COVID-19, LIPI: Masyarakat Butuh Ketegasan Pemerintah Soal Mudik

Selasa, 14 April 2020 19:57 WIB

Calon penumpang bersiap menaiki bus AKAP di terminal bayangan Pondok Pinang, Jakarta, Jumat 3 April 2020. Pemerintah mengimbau masyarakat untuk menunda mudik atau pulang kampung pada Lebaran mendatang sebagai salah satu langkah membatasi penyebaran wabah COVID-19. ANTARA FOTO/Reno Esnir

TEMPO.CO, Jakarta - Lembaga Ilmu Pengetahuan Indonesia (LIPI) melakukan pengkajian cepat bidang ilmu sosial terkait dengan imbauan mudik oleh pemerintah terhadap masyarakat untuk mencegah penyebaran virus corona COVID-19. Penelitian tersebut dilakukan oleh Pusat Penelitian Kependudukan (P2K) LIPI.

Peneliti P2K LIPI Rusli Cahyadi dalam diskusi ‘Dilema Pandemi Corona: Mudik atau Tidak’ yang dilakukan melalui konferensi video menerangkan, masyarakat membutuhkan kebijakan yang tegas, tidak hanya sekadar imbauan larangan mudik. “Secara keseluruhan, responden itu menunggu ketegasan pemerintah, jangan hanya pada TNI, Polri dan PNS saja, masyarakat juga butuh,” ujar dia, Selasa, 14 April 2020.

Rusli yang juga Koordinator Kaji Cepat dari Kementerian Riset dan Teknologi/Badan Riset dan Inovasi Nasional (Ristek/BRIN) melakukan kajian tersebut dengan wawancara langsung secara mendalam melalui telepon.

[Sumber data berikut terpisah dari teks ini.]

Definition _parse_driver (driver_data : value) : res Driver :=
  _ ← check_required ["driverId"; "givenName"; "familyName"; "nationality"] driver_data;
  driver_id ← py_getitem driver_data "driverId";
  code ← py_get driver_data "code" (JStr "???");
  forename ← py_getitem driver_data "givenName";
  surname ← py_getitem driver_data "familyName";
  nationality ← py_getitem driver_data "nationality";
  Ok {| driver_id := driver_id; code := code; forename := forename;
        surname := surname; driver_nationality := nationality |}.

Definition _parse_constructor (constructor_data : value) : res Constructor :=
  _ ← check_required ["constructorId"; "name"; "nationality"] constructor_data;
  constructor_id ← py_getitem constructor_data "constructorId";
  name ← py_getitem constructor_data "name";
  nationality ← py_getitem constructor_data "nationality";
  Ok {| constructor_id := constructor_id; constructor_name := name;
        constructor_nationality := nationality |}.
(** * trix server: vulnerability store, notifier and orchestrator

    A shallow embedding of [internal/server] (db.go, notifier.go and the
    server loop) together with the properties of the daemon's state store,
    severity filter, channel fan-out and poll cycle. *)

From stdpp Require Import gmap strings list fin_maps sorting.



(** Instants.  [time.Now()] is an input of every operation that reads the
    clock; an instant is an integer count of clock ticks. *)
Definition Time := Z.

(** Errors travel as values, as Go's [error] does; [None] is [nil]. *)
Inductive error :=
  | ErrDriver (msg : string)            (* database/sql driver or connection *)
  | ErrRequest (msg : string)           (* "request: %w" *)
  | ErrStatus (code : Z)                (* "status %d" *)
  | ErrScanner (msg : string).          (* scanner source fetch *)

(** ** db.go *)
Module DB.

(** [VulnerabilityState]: the two constants the code ever writes. *)
Inductive VulnerabilityState := StateOpen | StateFixed.

#[global] Instance VulnerabilityState_eq_dec : EqDecision VulnerabilityState.
Proof. solve_decision. Defined.

Record VulnerabilityRecord := {
  ID : string;
  CVE : string;
  Workload : string;
  Severity : string;
  Image : string;
  State : VulnerabilityState;
  FirstSeen : Time;
  LastSeen : Time;
  FixedAt : option Time
}.

(** The zero value of Go's [time.Time], left in fields that [rows.Scan]
    does not fill. *)
Definition zeroTime : Time := 0%Z.

(** *** The schema of [migrate] *)

Inductive ColType := TEXT | TIMESTAMPTZ.

Record Column := {
  col_name : string;
  col_type : ColType;
  col_primary_key : bool;
  col_not_null : bool;
  col_default : option string
}.

Inductive Statement :=
  | CreateTable (name : string) (cols : list Column)
  | CreateIndex (name table column : string).

Definition mkcol (n : string) (t : ColType) (pk nn : bool) (d : option string) : Column :=
  {| col_name := n; col_type := t; col_primary_key := pk;
     col_not_null := nn; col_default := d |}.

(** The DDL batch that [migrate] executes, statement by statement. *)
Definition schema : list Statement :=
  [ CreateTable "vulnerabilities"
      [ mkcol "id" TEXT true false None;
        mkcol "cve" TEXT false true None;
        mkcol "workload" TEXT false true None;
        mkcol "severity" TEXT false true None;
        mkcol "image" TEXT false false None;
        mkcol "state" TEXT false true (Some "'OPEN'");
        mkcol "first_seen" TIMESTAMPTZ false true (Some "NOW()");
        mkcol "last_seen" TIMESTAMPTZ false true (Some "NOW()");
        mkcol "fixed_at" TIMESTAMPTZ false false None ];
    CreateIndex "idx_vuln_state" "vulnerabilities" "state";
    CreateIndex "idx_vuln_severity" "vulnerabilities" "severity";
    CreateIndex "idx_vuln_cve" "vulnerabilities" "cve";
    CreateIndex "idx_vuln_workload" "vulnerabilities" "workload" ].

Definition tables (ddl : list Statement) : list string :=
  omap (λ s, match s with CreateTable n _ => Some n | _ => None end) ddl.

Definition columns (t : string) (ddl : list Statement) : list Column :=
  mjoin (omap (λ s, match s with
                    | CreateTable n cs => if String.eqb n t then Some cs else None
                    | _ => None
                    end) ddl).

Definition column_names (t : string) (ddl : list Statement) : list string :=
  col_name <$> columns t ddl.

Definition primary_key (t : string) (ddl : list Statement) : list string :=
  col_name <$> filter (λ c, col_primary_key c = true) (columns t ddl).

Definition indexed_columns (t : string) (ddl : list Statement) : list string :=
  omap (λ s, match s with
             | CreateIndex _ tb c => if String.eqb tb t then Some c else None
             | _ => None
             end) ddl.

(** *** The table *)

(** One row of [vulnerabilities], without its primary key [id]: the table
    is the finite map from [id] to the other columns. *)
Record Row := {
  cve : string;
  workload : string;
  severity : string;
  image : string;
  state : VulnerabilityState;
  first_seen : Time;
  last_seen : Time;
  fixed_at : option Time
}.

Abbreviation Table := (gmap string Row).

(** A statement either reaches the server and executes, or the driver
    reports an error and the table is as before. *)
Definition Fault := option error.

Definition exec (f : Fault) (stmt : Table → Table) (db : Table) : option error * Table :=
  match f with
  | Some e => (Some e, db)
  | None => (None, stmt db)
  end.

(** [INSERT INTO vulnerabilities (id, cve, workload, severity, image, state,
    first_seen, last_seen) VALUES ($1, $2, $3, $4, $5, $6, $7, $7)];
    [fixed_at] takes its default, NULL. *)
Definition insert_new (v : VulnerabilityRecord) (now : Time) (db : Table) : Table :=
  <[ID v := {| cve := CVE v; workload := Workload v; severity := Severity v;
               image := Image v; state := StateOpen;
               first_seen := now; last_seen := now; fixed_at := None |}]> db.

(** [SET state = $1, last_seen = $2, fixed_at = NULL, severity = $3, image = $4] *)
Definition set_reopened (v : VulnerabilityRecord) (now : Time) (r : Row) : Row :=
  {| cve := cve r; workload := workload r; severity := Severity v;
     image := Image v; state := StateOpen;
     first_seen := first_seen r; last_seen := now; fixed_at := None |}.

(** [SET last_seen = $1, severity = $2, image = $3] *)
Definition set_seen (v : VulnerabilityRecord) (now : Time) (r : Row) : Row :=
  {| cve := cve r; workload := workload r; severity := Severity v;
     image := Image v; state := state r;
     first_seen := first_seen r; last_seen := now; fixed_at := fixed_at r |}.

(** [UPDATE vulnerabilities SET ... WHERE id = $n] *)
Definition update_where_id (set : Row → Row) (id : string) (db : Table) : Table :=
  alter set id db.

(** [UpsertVulnerability]: [qf] is the outcome of the SELECT, [ef] of the
    INSERT or UPDATE that follows; a SELECT that finds no row is
    [sql.ErrNoRows]. *)
Definition UpsertVulnerability (qf ef : Fault) (now : Time)
    (v : VulnerabilityRecord) (db : Table) : (bool * option error) * Table :=
  match qf with
  | Some e => ((false, Some e), db)
  | None =>
    match state <$> db !! ID v with
    | None =>
        let '(err, db') := exec ef (insert_new v now) db in ((true, err), db')
    | Some existingState =>
        if decide (existingState = StateFixed) then
          let '(err, db') := exec ef (update_where_id (set_reopened v now) (ID v)) db in
          ((true, err), db')
        else
          let '(err, db') := exec ef (update_where_id (set_seen v now) (ID v)) db in
          ((false, err), db')
    end
  end.

(** [SET state = $1, fixed_at = $2] with [$1 = StateFixed]. *)
Definition set_fixed (now : Time) (r : Row) : Row :=
  {| cve := cve r; workload := workload r; severity := severity r;
     image := image r; state := StateFixed;
     first_seen := first_seen r; last_seen := last_seen r; fixed_at := Some now |}.

(** [id != ALL($4)] over the array of current ids. *)
Definition not_all (id : string) (currentIDs : list string) : bool :=
  forallb (λ x, negb (String.eqb id x)) currentIDs.

(** [UPDATE vulnerabilities SET state = $1, fixed_at = $2 WHERE cond]: every
    row that meets [cond] is rewritten, the others stay. *)
Definition update_where (cond : string → Row → bool) (set : Row → Row) (db : Table) : Table :=
  map_imap (λ id r, Some (if cond id r then set r else r)) db.

(** [RETURNING id, cve, workload, severity, image, first_seen], scanned into
    a record whose [State] and [FixedAt] the loop then sets; [LastSeen]
    keeps its zero value. *)
Definition scan_fixed (now : Time) (idr : string * Row) : VulnerabilityRecord :=
  {| ID := idr.1; CVE := cve idr.2; Workload := workload idr.2;
     Severity := severity idr.2; Image := image idr.2;
     State := StateFixed; FirstSeen := first_seen idr.2;
     LastSeen := zeroTime; FixedAt := Some now |}.

(** The rows an [UPDATE ... WHERE cond RETURNING ...] hands back, in the
    order the engine chooses (here: the map's enumeration). *)
Definition returning (cond : string → Row → bool) (db : Table) : list (string * Row) :=
  filter (λ idr, cond idr.1 idr.2 = true) (map_to_list db).

Definition update_returning (f : Fault) (cond : string → Row → bool) (now : Time)
    (db : Table) : (list VulnerabilityRecord * option error) * Table :=
  match f with
  | Some e => (([], Some e), db)
  | None => ((scan_fixed now <$> returning cond db, None),
             update_where cond (set_fixed now) db)
  end.

Definition is_open (r : Row) : bool := bool_decide (state r = StateOpen).

(** [WHERE state = $3] *)
Definition markAllFixed (f : Fault) (now : Time) (db : Table) :=
  update_returning f (λ _ r, is_open r) now db.

(** [WHERE state = $3 AND id != ALL($4)] *)
Definition MarkFixed (f : Fault) (now : Time) (currentIDs : list string) (db : Table) :=
  if decide (length currentIDs = 0) then markAllFixed f now db
  else update_returning f (λ id r, is_open r && not_all id currentIDs) now db.

(** The lifecycle invariant of a row and of the table. *)
Definition row_ok (r : Row) : Prop :=
  match state r with
  | StateFixed => is_Some (fixed_at r)
  | StateOpen => fixed_at r = None
  end.

Definition store_ok (db : Table) : Prop :=
  ∀ id r, db !! id = Some r → row_ok r.

(** The tables the store operations can produce, from the empty table that
    [migrate] creates. *)
Inductive reachable : Table → Prop :=
  | reach_empty : reachable ∅
  | reach_upsert qf ef now v db :
      reachable db → reachable (UpsertVulnerability qf ef now v db).2
  | reach_fixed f now ids db :
      reachable db → reachable (MarkFixed f now ids db).2.

(** A sample record and sample tables for concrete runs. *)
Definition sample (id c : string) : VulnerabilityRecord :=
  {| ID := id; CVE := c; Workload := "ns/deploy/a"; Severity := "CRITICAL";
     Image := "nginx:1.25"; State := StateOpen;
     FirstSeen := zeroTime; LastSeen := zeroTime; FixedAt := None |}.

Definition one_open : Table :=
  (UpsertVulnerability None None 10%Z (sample "f1" "CVE-1") ∅).2.

Definition one_fixed : Table :=
  (MarkFixed None 20%Z [] one_open).2.

(** *** The read queries *)

(** [SELECT ... FROM vulnerabilities WHERE state = $1]: the selected rows,
    in the engine's order. *)
Definition select_where_state (st : VulnerabilityState) (db : Table) : list (string * Row) :=
  filter (λ idr, state idr.2 = st) (map_to_list db).

(** All nine columns scanned into a record. *)
Definition scan_row (idr : string * Row) : VulnerabilityRecord :=
  {| ID := idr.1; CVE := cve idr.2; Workload := workload idr.2;
     Severity := severity idr.2; Image := image idr.2; State := state idr.2;
     FirstSeen := first_seen idr.2; LastSeen := last_seen idr.2;
     FixedAt := fixed_at idr.2 |}.

(** [CASE severity WHEN 'CRITICAL' THEN 1 WHEN 'HIGH' THEN 2 WHEN 'MEDIUM'
    THEN 3 WHEN 'LOW' THEN 4 ELSE 5 END] *)
Definition severity_case (s : string) : Z :=
  if String.eqb s "CRITICAL" then 1
  else if String.eqb s "HIGH" then 2
  else if String.eqb s "MEDIUM" then 3
  else if String.eqb s "LOW" then 4
  else 5.

(** [ORDER BY CASE ... END, first_seen DESC]: [a] may be listed before
    [b]. *)
Definition listed_before (a b : VulnerabilityRecord) : Prop :=
  (severity_case (Severity a) < severity_case (Severity b))%Z ∨
  (severity_case (Severity a) = severity_case (Severity b) ∧
   (FirstSeen b ≤ FirstSeen a)%Z).

#[global] Instance listed_before_dec : RelDecision listed_before.
Proof. intros a b. unfold listed_before. apply _. Defined.

(** [GetOpenVulnerabilities]: the open rows, ordered; rows the ORDER BY
    does not tell apart come in the order the sort leaves them. *)
Definition GetOpenVulnerabilities (f : Fault) (db : Table)
    : list VulnerabilityRecord * option error :=
  match f with
  | Some e => ([], Some e)
  | None =>
      (merge_sort listed_before (scan_row <$> select_where_state StateOpen db), None)
  end.

Record Stats := {
  TotalOpen : Z;
  TotalFixed : Z;
  BySeverity : gmap string Z
}.

(** [SELECT COUNT ... WHERE state = $1] *)
Definition count_where_state (st : VulnerabilityState) (db : Table) : Z :=
  Z.of_nat (length (select_where_state st db)).

(** [SELECT severity, COUNT ... WHERE state = $1 GROUP BY severity]: one
    row for each severity that occurs among the selected rows. *)
Definition group_by_severity (st : VulnerabilityState) (db : Table) : list (string * Z) :=
  let sevs := (λ idr, severity idr.2) <$> select_where_state st db in
  (λ s, (s, Z.of_nat (length (filter (λ x, x = s) sevs)))) <$> remove_dups sevs.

Juga melalui media sosial dan internet dengan responden yang dominan mewakili penduduk Pulau Jawa, dan berpendidikan tinggi, sekitar 70-80 persen

Menurut studi terdahulu, mudik bukan semata-mata fenomena ekonomi, melainkan budaya yang sudah tertanam pada masyarakat. Menurut Rusli, mudik bagi orang Indonesia adalah soal rasa, menemukan kembali ke masa lalu agar lebih dekat dengan keluarga.

“Segala cara akan dilakukan agar rasa tersebut bisa dipenuhi setahun sekali,” kata Rusli, sambil menambahkan, “meski harus bersiap-siap sejak jauh hari, mengeluarkan uang dalam jumlah besar, berdesak-desakan dalam antrean maupun kendaraan.”

Advertising
Advertising

Dari seluruh responden yang berencana akan mudik, teridentifikasi lima besar provinsi asal secara berturut-turut adalah Jawa Barat (22,94 persen), DKI Jakarta (18,14 persen), Jawa Timur (10,55 persen), Jawa Tengah (10,02 persen), dan Banten (4,68 persen).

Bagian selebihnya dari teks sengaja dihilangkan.